Wednesday, September 26, 2012

Writer's Wednesday: Hooking Your Reader; Hook, Line and Sinker



I’ve always been told it starts the first line up to the first paragraph to hook your readers’ interest to continue reading your short story or novel. And it’s so true. It’s like going fishing, you throw out the hook and snatch the reader, but if you don’t intrigue them right then and there, they’ll get away. And by the way, hooking your readers can work for your nonfiction book or memoir too.

A hook line takes a story full of complex plotlines and ideas, making it into simple sentence that can be quickly and easily conveyed to a wide range of people. The hook line is your first pitch in getting someone interested in your book. It can also be used as the first line in your query letter, hooking the agent or editor to read the rest of the letter and requesting information. When a prospective agent or editor asks you what your book is about, your hook line is your answer. It also makes it simple for when people asked you what your book is about.


Elements of a hook line can be about your main character and what is his/her main goal or interest. It can start off with conflict—like what is the conflict your character faces or maybe who’s the villain. Or distinction, with what makes your book different then all the rest, or what unique element of your story that makes it stand out? Then you can use setting, letting the reader know right off the bat that something is happening in Victorian England or down in Hell. Last but definitely not least, action. Action always draws the reader in.

Some hook lines, including from some from my own works:

 "Bottled Spirits" (published in Buzzymag): The trapped souls always cried loudest at night.
"Spectre Dreams and Visitations" from Spectre Nightmares and Visitations: The perfume of old books rose up in the air from the volumes on a table at the yard sale.
Haunted Richmond II: It is said you can't go home again. 

Virginia's Haunted Historic Triangle: Williamsburg, Yorktown, Jamestown, and Other Haunted Locations: History has a way of causing hauntings.

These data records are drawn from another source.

(** [convert_samples_from_src]: the samples of the call, and silence to the end
    of the frame. *)
Definition convert_samples_from_src (conv : option converter) (ctx : Ctx.t) (vsrc : list Z) (count : Z) (input_audio : list (list FLOAT))
    : option (list (list FLOAT)) :=
  f ← conv;
  dest ← f input_audio vsrc (Ctx.n_all_channels ctx) count;
  if count <? A52_SAMPLES_PER_FRAME then
    for_up 0 (Ctx.n_all_channels ctx) (λ ch dest,
      row ← aget dest ch; row ← memset row count zero_float (A52_SAMPLES_PER_FRAME - count); aset dest ch row) dest
  else Some dest.

(** * The state the encoder can be in *)

Record block_ok (b : Block.t) : Prop := {
  bo_wf : block_wf b;
  bo_input : dim2 6 512 (Block.input_samples b);
  bo_transient : dim2 6 512 (Block.transient_samples b)
}.
Definition blocks_ok (bs : list Block.t) : Prop := zlen bs = 6 ∧ ∀ k, 0 ≤ k < 6 → block_ok bs.[k].

(** The arrays of a frame have the dimensions of their declarations. *)
Record frame_ok (f : Frame.t) : Prop := {
  fo_blocks : blocks_ok (Frame.blocks f);
  fo_audio : dim2 6 1536 (Frame.input_audio f);
  fo_remat : zlen (Frame.rematflg f) = 4;
  fo_nlen : zlen (Frame.ncoefs f) = 6;
  fo_setlen : zlen (Frame.expstr_set f) = 6;
  fo_fgain : dim2 6 6 (BitAllocParams.fgain (Frame.bit_alloc f))
}.

Lemma blocks_ok_wf bs : blocks_ok bs → blocks_wf bs.
Proof. intros [Hl Hb]. split; [done|]. intros k Hk. by destruct (Hb k Hk). Qed.

Lemma blocks_ok_upd bs k b : blocks_ok bs → 0 ≤ k < 6 → block_ok b → blocks_ok (upd bs k b).
Proof.
  intros [Hl Hb] Hk Ho. split; [by rewrite zlen_upd|]. intros j Hj. rewrite at_upd by lia.
  destruct (Z.eqb_spec j k); [done|by apply Hb].
Qed.

(** Blocks whose samples did not change. *)
Lemma blocks_ok_kept bs0 bs :
  blocks_ok bs0 → blocks_wf bs →
  (∀ k, 0 ≤ k < 6 → Block.input_samples bs.[k] = Block.input_samples bs0.[k] ∧
     Block.transient_samples bs.[k] = Block.transient_samples bs0.[k]) → blocks_ok bs.
Proof.
  intros [_ H0] [Hl Hw] Hs. split; [done|]. intros k Hk. destruct (Hs k Hk) as [Hi Ht], (H0 k Hk) as [_ H1 H2].
  split; [by apply Hw|by rewrite Hi|by rewrite Ht].
Qed.

Lemma frame_ok_samples f : frame_ok f → samples_wf f.
Proof. intros [[Hl Hb] Ha _ _ _ _]. split; try done; intros k Hk; by destruct (Hb k Hk). Qed.

(** What [encode_init] makes sure of in the encoder's context. *)
Record ctx_ok (ctx : Ctx.t) : Prop := {
  cx_channels : channels_ok ctx;
  cx_acmod : 0 ≤ Ctx.acmod ctx ≤ 7;
  cx_stereo : Ctx.acmod ctx = A52_ACMOD_STEREO → 2 ≤ Ctx.n_channels ctx;
  cx_fscod : 0 ≤ Ctx.fscod ctx ≤ 2;
  cx_halfrate : 0 ≤ Ctx.halfratecod ctx ≤ 2;
  cx_mode : EncParams.encoding_mode (Ctx.params ctx) = AFTEN_ENC_MODE_CBR ∨
            EncParams.encoding_mode (Ctx.params ctx) = AFTEN_ENC_MODE_VBR;
  cx_quality : EncParams.encoding_mode (Ctx.params ctx) = AFTEN_ENC_MODE_VBR → 0 ≤ EncParams.quality (Ctx.params ctx) ≤ 1023;
  cx_search : EncParams.expstr_search (Ctx.params ctx) ≤ 32;
  cx_frmsizecod : 0 ≤ Ctx.frmsizecod ctx ≤ 37;
  cx_bwcode : 0 ≤ Ctx.fixed_bwcode ctx ≤ 60;
  cx_rate : EncParams.encoding_mode (Ctx.params ctx) = AFTEN_ENC_MODE_CBR →
    0 < Ctx.target_bitrate ctx ≤ 640 ∧ 0 < Ctx.sample_rate ctx ≤ 48000 ∧
    8 ≤ Ctx.target_bitrate ctx * 96000 / Ctx.sample_rate ctx ≤ 1920 ∧
    (Ctx.target_bitrate ctx * 96000 / Ctx.sample_rate ctx = 1920 → (Ctx.target_bitrate ctx * 96000) mod Ctx.sample_rate ctx = 0)
}.

(** * [frame_init] *)

Lemma frame_init_block_spec ctx b blk :
  1 ≤ Ctx.n_channels ctx ≤ 5 → block_ok b →
  wp (for_break 0 (Ctx.n_channels ctx) (λ ch '(b, _),
        '(b, ok) ← frame_init_ch ch b;
        Some (if ok : bool then inr (b, true) else inl (b, false))) (b <| Block.block_num := blk |>, true))
    (λ '(b', ok), ok = true ∧ block_ok b' ∧ Block.block_num b' = blk).
Proof.
  intros Hn Hb. apply (wp_for_break (λ _ '(b', ok), ok = true ∧ block_ok b' ∧ Block.block_num b' = blk)); [lia| | |done].
  - split; [done|]. split; [|done]. destruct Hb as [[] ? ?]. by split.
  - intros ch [b' ok] Hch (-> & Hb' & Hnum). pose proof Hb' as [[] Hin Htr]. destruct Hin as [Hil Hir].
    unfold frame_init_ch. repeat (apply wp_bind). wp_steps.
    assert (Hrow : (match (Block.input_samples b').[ch] with [] => false | _ => true end) = true).
    { specialize (Hir ch ltac:(lia)). by destruct (Block.input_samples b').[ch]. }
    rewrite Hrow. simpl. split; [done|]. split; [|done]. split; [split; simpl; try done; by rewrite zlen_upd|done|done].
Qed.

Lemma frame_init_blocks_spec ctx frame :
  1 ≤ Ctx.n_channels ctx ≤ 5 → blocks_ok (Frame.blocks frame) →
  wp (frame_init_blocks ctx frame) (λ '(f, ok), ok = true ∧ ∃ bs, f = frame <| Frame.blocks := bs |> ∧
    blocks_ok bs ∧ ∀ k, 0 ≤ k < 6 → Block.block_num bs.[k] = k).
Proof.
  intros Hn Hb. unfold frame_init_blocks, A52_NUM_BLOCKS.
  apply (wp_for_break (λ m '(f, ok), ok = true ∧ ∃ bs, f = frame <| Frame.blocks := bs |> ∧
    blocks_ok bs ∧ ∀ k, 0 ≤ k < m → Block.block_num bs.[k] = k)); [lia| | |done].
  - split; [done|]. exists (Frame.blocks frame). split; [by destruct frame|]. split; [done|]. lia.
  - intros m [f ok] Hm (-> & bs & -> & Hbs & Hnum). pose proof Hbs as [Hl Hbk]. apply wp_bind.
    apply wp_with_block_len; [done|done|]. eapply wp_mono; [apply frame_init_block_spec; [done|by apply Hbk]|].
    intros [b ok] (-> & Hb' & Hnb). apply wp_ret. split; [done|]. exists (upd bs m b). split; [done|].
    split; [by apply blocks_ok_upd|]. intros k Hk. rewrite at_upd by lia. destruct (Z.eqb_spec k m) as [-> |]; [done|].
    apply Hnum. lia.
Qed.

(** The frame that [frame_init] starts. *)
Record started (ctx : Ctx.t) (f : Frame.t) : Prop := {
  si_ok : frame_ok f;
  si_num : ∀ k, 0 ≤ k < 6 → Block.block_num (Frame.blocks f).[k] = k;
  si_ncoefs : ∀ c, 0 ≤ c < Ctx.n_all_channels ctx →
    (Frame.ncoefs f).[c] = if c <? Ctx.n_channels ctx then 3 * Frame.bwcode f + 73 else 7;
  si_bwcode : Frame.bwcode f = if EncParams.bwcode (Ctx.params ctx) =? -2 then 60 else Ctx.fixed_bwcode ctx;
  si_codes : Frame.sdecaycod f = 2 ∧ Frame.fdecaycod f = 1 ∧ Frame.sgaincod f = 1 ∧ Frame.dbkneecod f = 2 ∧ Frame.floorcod f = 7;
  si_rate : EncParams.encoding_mode (Ctx.params ctx) = AFTEN_ENC_MODE_CBR →
    Frame.bit_rate f = Ctx.target_bitrate ctx ∧ Frame.frmsizecod f = Ctx.frmsizecod ctx ∧
    Frame.frame_size_min f = Ctx.target_bitrate ctx * 96000 / Ctx.sample_rate ctx ∧
    Frame.frame_size f = Frame.frame_size_min f
}.

Lemma frame_init_bandwidth_spec ctx frame :
  channels_ok ctx → zlen (Frame.ncoefs frame) = 6 →
  wp (frame_init_bandwidth ctx frame) (λ f, ∃ ncoefs bwcode, f = frame <| Frame.bwcode := bwcode |> <| Frame.ncoefs := ncoefs |> ∧
    bwcode = (if EncParams.bwcode (Ctx.params ctx) =? -2 then 60 else Ctx.fixed_bwcode ctx) ∧ zlen ncoefs = 6 ∧
    ∀ c, 0 ≤ c < Ctx.n_all_channels ctx → ncoefs.[c] = if c <? Ctx.n_channels ctx then 3 * bwcode + 73 else 7).
Proof.
  intros [Hn Hlfe Hall Hlc] Hl. unfold frame_init_bandwidth. cbv zeta.
  set (bw := if _ =? -2 then 60 else _). apply wp_bind.
  apply (wp_for_up (λ m nc, zlen nc = 6 ∧ ∀ c, 0 ≤ c < m → nc.[c] = bw * 3 + 73)); [lia|split; [done|lia]| |].
  - intros m nc Hm [Hnl Hnc]. wp_step. split; [by rewrite zlen_upd|]. intros c Hc. rewrite at_upd by lia.
    destruct (Z.eqb_spec c m); [done|]. apply Hnc. lia.
  - intros nc [Hnl Hnc]. apply wp_bind.
    apply (wp_mono _ (λ nc', zlen nc' = 6 ∧ ∀ c, 0 ≤ c < Ctx.n_all_channels ctx → nc'.[c] = if c <? Ctx.n_channels ctx then 3 * bw + 73 else 7)).
    + destruct (Z.eqb_spec (Ctx.lfe ctx) 0) as [H0|H0]; simpl negb; cbv iota.
      * apply wp_ret. split; [done|]. intros c Hc. replace (c <? Ctx.n_channels ctx) with true by lia. rewrite Hnc by lia. lia.
      * rewrite Hlc. replace (Ctx.lfe ctx =? 0) with false by lia. wp_step. split; [by rewrite zlen_upd|].
        intros c Hc. rewrite at_upd by lia. destruct (Z.eqb_spec c (Ctx.n_channels ctx)) as [-> |].
        { by rewrite Z.ltb_irrefl. }
        replace (c <? Ctx.n_channels ctx) with true by lia. rewrite Hnc by lia. lia.
    + intros nc' [Hl' Hc']. apply wp_ret. by exists nc', bw.
Qed.

Lemma frame_init_spec ctx frame :
  ctx_ok ctx → frame_ok frame → wp (frame_init ctx frame) (λ '(f, r), r = 0 ∧ started ctx f ∧ Frame.input_audio f = Frame.input_audio frame).
Proof.
  intros Hcx [Hb Ha Hrm Hnl Hsl Hfg]. pose proof (cx_channels _ Hcx) as Hch. pose proof (cx_rate _ Hcx) as Hrate.
  pose proof Hch as [Hn _ _ _]. unfold frame_init. apply wp_bind.
  eapply wp_mono; [by apply frame_init_blocks_spec|]. intros [f ok] (-> & bs & -> & Hbs & Hnum). cbv beta iota. simpl negb. cbv iota.
  apply wp_bind. unfold frame_init_rate.
  apply (wp_mono _ (λ f, frame_ok f ∧ Frame.blocks f = bs ∧ Frame.input_audio f = Frame.input_audio frame ∧
    (EncParams.encoding_mode (Ctx.params ctx) = AFTEN_ENC_MODE_CBR →
    Frame.bit_rate f = Ctx.target_bitrate ctx ∧ Frame.frmsizecod f = Ctx.frmsizecod ctx ∧
    Frame.frame_size_min f = Ctx.target_bitrate ctx * 96000 / Ctx.sample_rate ctx ∧
    Frame.frame_size f = Frame.frame_size_min f))).
  - destruct (Z.eqb_spec (EncParams.encoding_mode (Ctx.params ctx)) AFTEN_ENC_MODE_CBR) as [Hm|Hm].
    + destruct (Hrate Hm) as (Hbr & Hsr & _). replace (Ctx.sample_rate ctx =? 0) with false by lia. cbv zeta.
      apply wp_ret. rewrite Z.quot_div_nonneg by lia. split; [by split|]. done.
    + apply wp_ret. split; [by split|]. done.
  - intros f1 (Hf1 & Hb1 & Ha1 & Hr1). apply wp_bind.
    eapply wp_mono; [apply frame_init_bandwidth_spec; [done|by destruct Hf1]|].
    intros f2 (nc & bw & -> & -> & Hl2 & Hnc). apply wp_ret. split; [done|].
    split; [|done]. destruct Hf1 as [? ? ? ? ? ?]. split; simpl; try done; try (by rewrite Hb1).
Qed.

(** * [begin_encode_frame] *)

Section begin.
Context `{FF : FloatFormat} {Ok : FloatOk FF} `{K : Kernels} `{KOk : !KernelsOk} `{LM : LibM}.
Variable ctx : Ctx.t.
#[local] Abbreviation n := (Ctx.n_all_channels ctx).

(** The blocks hold the overlapping windows of the filtered signal. *)
Definition windowed (au : Audio.t) (audio : list (list FLOAT)) (bs : list Block.t) : Prop :=
  ∀ k ch, 0 ≤ k < 6 → 0 ≤ ch < n →
    (Block.input_samples bs.[k]).[ch] = overlap (Audio.last_samples au).[ch] (channel_audio ctx au ch audio.[ch]) k ∧
    (switching ctx ch = true → (Block.transient_samples bs.[k]).[ch] =
       overlap (Audio.last_transient_samples au).[ch] (channel_transients ctx au ch audio.[ch]) k).

(** The blocks before the transform; the signal is tame if, on all blocks that
    hold it, the gain control words are defined and the transforms stay below
    full scale. *)
Definition signal_ok (au : Audio.t) (audio : list (list FLOAT)) : Prop :=
  ∀ bs, blocks_ok bs → windowed au audio bs →
    (EncParams.dynrng_profile (Ctx.params ctx) = DYNRNG_PROFILE_NONE ∨
     ∀ k, 0 ≤ k < 6 → calculate_block_dynrng (Block.input_samples bs.[k]) n
       (- Metadata.dialnorm (Ctx.meta ctx)) (EncParams.dynrng_profile (Ctx.params ctx)) ≠ None) ∧
    ∀ k c i, 0 ≤ k < 6 → 0 ≤ c < n → 0 ≤ i < 256 → within 0 (fst (transform_of ctx bs.[k] c)).[i].

(** The frame [f] has the coefficients of the samples in [au] and [audio], and
    [au'] is what these samples leave of [au]. *)
Record begun (au : Audio.t) (audio : list (list FLOAT)) (au' : Audio.t) (f : Frame.t) : Prop := {
  bg_started : started ctx f;
  bg_audio : audio_ok ctx au';
  bg_copied : ∃ f0 f1, Frame.input_audio f0 = audio ∧ copied ctx au f0 n au' f1;
  bg_blocks : ∃ bs, blocks_ok bs ∧ windowed au audio bs ∧
    ∀ k, 0 ≤ k < 6 → generated ctx (Frame.ncoefs f) n bs.[k] (Frame.blocks f).[k];
  bg_within : coefs_within n (Frame.blocks f);
  bg_converter : Audio.fmt_convert_from_src au' = Audio.fmt_convert_from_src au
}.

Lemma bandlimited_at nc coef i :
  0 ≤ nc ≤ 256 → zlen coef = 256 → 0 ≤ i < 256 → (bandlimited nc coef).[i] = if i <? nc then coef.[i] else zero_float.
Proof.
  intros Hn Hl Hi. unfold bandlimited. assert (Ht : zlen (take (Z.to_nat nc) coef) = nc).
  { unfold zlen in *. rewrite length_take. lia. }
  destruct (Z.ltb_spec i nc).
  - rewrite at_app_l by lia. unfold at_. apply lookup_total_take_lt. lia.
  - rewrite at_app_r by lia. rewrite Ht. apply at_replicate. lia.
Qed.

Lemma started_ncoefs f : channels_ok ctx → 0 ≤ Frame.bwcode f ≤ 60 → started ctx f → ∀ c, 0 ≤ c < n → ncoefs_ok (Frame.ncoefs f).[c].
Proof.
  intros [Hn Hlfe Hall _] Hbw Hs c Hc. rewrite (si_ncoefs _ _ Hs) by done. destruct (c <? Ctx.n_channels ctx); [right|by left].
  exists (Frame.bwcode f). lia.
Qed.

Lemma started_bwcode f : ctx_ok ctx → started ctx f → 0 ≤ Frame.bwcode f ≤ 60.
Proof. intros Hcx Hs. rewrite (si_bwcode _ _ Hs). destruct (_ =? -2); [lia|]. by destruct Hcx. Qed.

Night Calls by Katherine Eliska Kimbriel: I wasn't there when Papa killed the wolf.
The Rest Falls Away by Colleen Gleason: His footsteps were soundless, but Victoria felt him moving.
Deadtown by Nancy Holzner: TWO RULES I LIVE BY: NEVER ADMIT TO BEING A SHAPESHIFTER on a first, second, or third date with a human. And never, ever bring along a zombie apprentice wannabe on a demon kill. (Sorry, but had to add the second great hooking second in!)
Mistress of Mellyn by Victoria Holt: "There are two courses open to a gentlewoman when she finds herself in penurious circumstances," my Aunt Adelaide had said.
The Hobbit by J.R.R. Tolkien: In a holr in the ground there lived a hobbit. Not a nasty, dirty, wet hole, filled with the ends of worms and an oozy smell, nor yet a dry, bare, sandy hole with nothing in it to sit down on or to eat: it was a hobbit-hole, and that means comfort.
The Ridge by Michael Koryta: Kevin Kimble made the drive to the prison before dawn, as he always did, the mountains falling away as dark silhouettes in the rearview mirror.
"The Lone Death of the Last Ranger" by David Ulanski in Werewolves: Dead Moon Rising anthology: They ate 'em. They ate my friends."
Gravity's Rainbow by Thomas Pynchon: A screaming comes across the sky.
1984 by George Orwell:  It was a bright cold day in April, and the clocks were striking thirteen.
City of Glass by Paul Auster:  It was a wrong number that started it, the telephone ringing three times in the dead of night, and the voice on the other end asking for someone he was not. 
Neuromancer by William Gibson: The sky above the port was the color of television, tuned to a dead channel.
Slaughterhouse-Five by Kurt Vonnegut: All this happened, more or less.
The Crow Road by Iain M. Banks: It was the day my grandmother exploded.
Pride and Prejudice by Jane Austen: It is a truth universally acknowledged that a single man in possession of a good fortune must be in want of a wife.
The Hitchhiker's Guide to the Galaxy by Douglas Adams: Far out in the uncharted backwaters of the unfashionable end of the Western Spiral arm of the Galaxy lies a small unregarded yellow sun. Orbiting this at a distance of roughly ninety-eight million miles is an utterly insignificant little blue-green planet whose ape-descended life forms are so amazingly primitive that they still think digital watches are a pretty neat idea.
The Fox Woman by Kij Johnson: Diaries are kept by men: strong brushstrokes on smooth mulberry paper, gathered into sheaves and tied with ribbon and placed in a lacquered box.
The Dunwich Horror by H.P. Lovecraft: When a traveller in north central Massachusetts takes the wrong fork at the junction of Aylesbury Pike just beyond Dean's Corners he comes upon a lonely and curious country.
Fahrenheit 451 by Ray Bradbury: It was a pleasure to burn.
Blood Rites by Jim Butcher: The building was on fire, and it wasn't my fault.
The Gunslinger by Stephen King: The man in black fled across the desert, and the gunslinger followed.
Peter Pan by J.M. Barrie: All children, except one, grow up.
Each Little Bird That Sings by Deborah Wiles : I come from a family with a lot of dead people.
Something Wicked This Way Comes by Ray Bradbury: The seller of the lightening rods arrived just ahead of the storm.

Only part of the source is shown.